▸ **Aim of the exercise**
Please restate, word for word, the lines below that begin at the one with "destruct (Z.eqb_spec (Z.of_nat" and end at the one with "1: case_decide; [done|apply H2].". Leave out all other lines.

▸ **Dataset records**
(* ===== verification/Backend.v ===== *)
(** * The predictor backend

    Models the request handling of [class PredictorBackend]
    ([mem/predictor_backend.hh]/[.cc]): the result buffer of completed
    predictions, the insertion of a prediction, and the comparison of every
    write that reaches the memory controller with the predictions for its
    address.  Trace output ([DTRACE], [DPRINTF], [std::cout], [dumpTrace]) is
    left out; the ports are in [Bridge] and [PredictorPorts]. *)

From S2P Require Import Prelude Common PageTable Chunk CacheLine Queues Shared CompletedWrite.

Module Backend.
Module CWE := CompletedWriteEntry.
Import ChunkInfo.

(** The static limits and the environment variable the handlers read. *)
Record config := mkConfig {
  MAX_COMPLETED_QUEUE_LINE_SIZE : Z;
  RESULT_BUFFER_MAX_SIZE : Z;
  disable_invalidation : bool
}.

Record t := mk {
  cfg : config;
  completedWrites : gmap Z (list CWE.t);
  addrMatches : gmap Z Z;
  pendingPredictionQueue : list CWE.t;
  capacityEvictionStatic : Z;
  usePredictor : bool;
  predictorEnabled : bool;
  writebackDistMap : gmap Z Z;
  stats : Stats.t
}.

Definition new (c : config) : t := mk c ∅ ∅ [] 0 false false ∅ Stats.empty.
Lemma evict_oldest_ok p h :
  full_ok p h -> exists p', evict_oldest p = Ok p' /\ table_ok p' h /\
    (forall pc, queue p' pc =
      if decide (Z.of_nat (length (insertionOrder p)) = MAX_SIZE p /\
                 head (insertionOrder p) = Some pc) then [] else queue p pc) /\
    MAX_SIZE p' = MAX_SIZE p /\ (length (insertionOrder p') <= length (insertionOrder p))%nat.
Proof.
  intros (Hl & Hpos & [H1 H2 H3 H4 H5 H6 H7]). unfold evict_oldest.
  cbn [insertionOrder MAX_SIZE pendingTable] in *.
  destruct (Z.eqb_spec (Z.of_nat (length (insertionOrder p))) (MAX_SIZE p)) as [E|E].
  2:{ exists p. split; [done|]. split; [split; try done; lia|].
      split; [|done]. intros pc. by rewrite decide_False by (by intros [? _]). }
  rewrite E, Z.ltb_irrefl. cbn [panic_if mbind res_bind].
  destruct (insertionOrder p) as [|pc0 order] eqn:Eo; [cbn in E; lia|].
  set (p' := with_tables _ _ _ _).
  assert (forall pc, queue p' pc = if decide (pc = pc0) then [] else queue p pc) as HQ
    by (intros; by apply queue_delete).
  assert (forall pc, count p' pc = if decide (pc = pc0) then 0 else count p pc) as HC.
  { intros pc. unfold count, p'. cbn. case_decide; subst;
      [by rewrite lookup_delete_eq|by rewrite lookup_delete_ne]. }
  apply NoDup_cons in H6 as [Hn6 H6].
  exists p'. split; [done|]. split; [|split; [|split; [done|cbn; lia]]].
  - split; [intros pc; rewrite ?HC, ?HQ..|done|cbn in *; lia].
    1: case_decide; [done|apply H1].
    1: case_decide; [done|apply H2].
    1: case_decide; [constructor|apply H3].
    1: case_decide; [constructor|apply H4].
    cbn. destruct (decide (pc = pc0)) as [->|].
    + rewrite lookup_delete_eq. split; [by intros []|done].
    + rewrite lookup_delete_ne by done. rewrite H5, elem_of_cons. naive_solver.
  - intros pc. rewrite HQ. cbn [head].
    destruct (decide (pc = pc0)) as [->|]; [by rewrite decide_True|].
    rewrite decide_False; [done|]. intros [_ ?]. congruence.
Qed.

▸ **Answer to this problem**
  destruct (Z.eqb_spec (Z.of_nat (length (insertionOrder p))) (MAX_SIZE p)) as [E|E].
  2:{ exists p. split; [done|]. split; [split; try done; lia|].
      split; [|done]. intros pc. by rewrite decide_False by (by intros [? _]). }
  rewrite E, Z.ltb_irrefl. cbn [panic_if mbind res_bind].
  destruct (insertionOrder p) as [|pc0 order] eqn:Eo; [cbn in E; lia|].
  set (p' := with_tables _ _ _ _).
  assert (forall pc, queue p' pc = if decide (pc = pc0) then [] else queue p pc) as HQ
    by (intros; by apply queue_delete).
  assert (forall pc, count p' pc = if decide (pc = pc0) then 0 else count p pc) as HC.
  { intros pc. unfold count, p'. cbn. case_decide; subst;
      [by rewrite lookup_delete_eq|by rewrite lookup_delete_ne]. }
  apply NoDup_cons in H6 as [Hn6 H6].
  exists p'. split; [done|]. split; [|split; [|split; [done|cbn; lia]]].
  - split; [intros pc; rewrite ?HC, ?HQ..|done|cbn in *; lia].
    1: case_decide; [done|apply H1].
    1: case_decide; [done|apply H2].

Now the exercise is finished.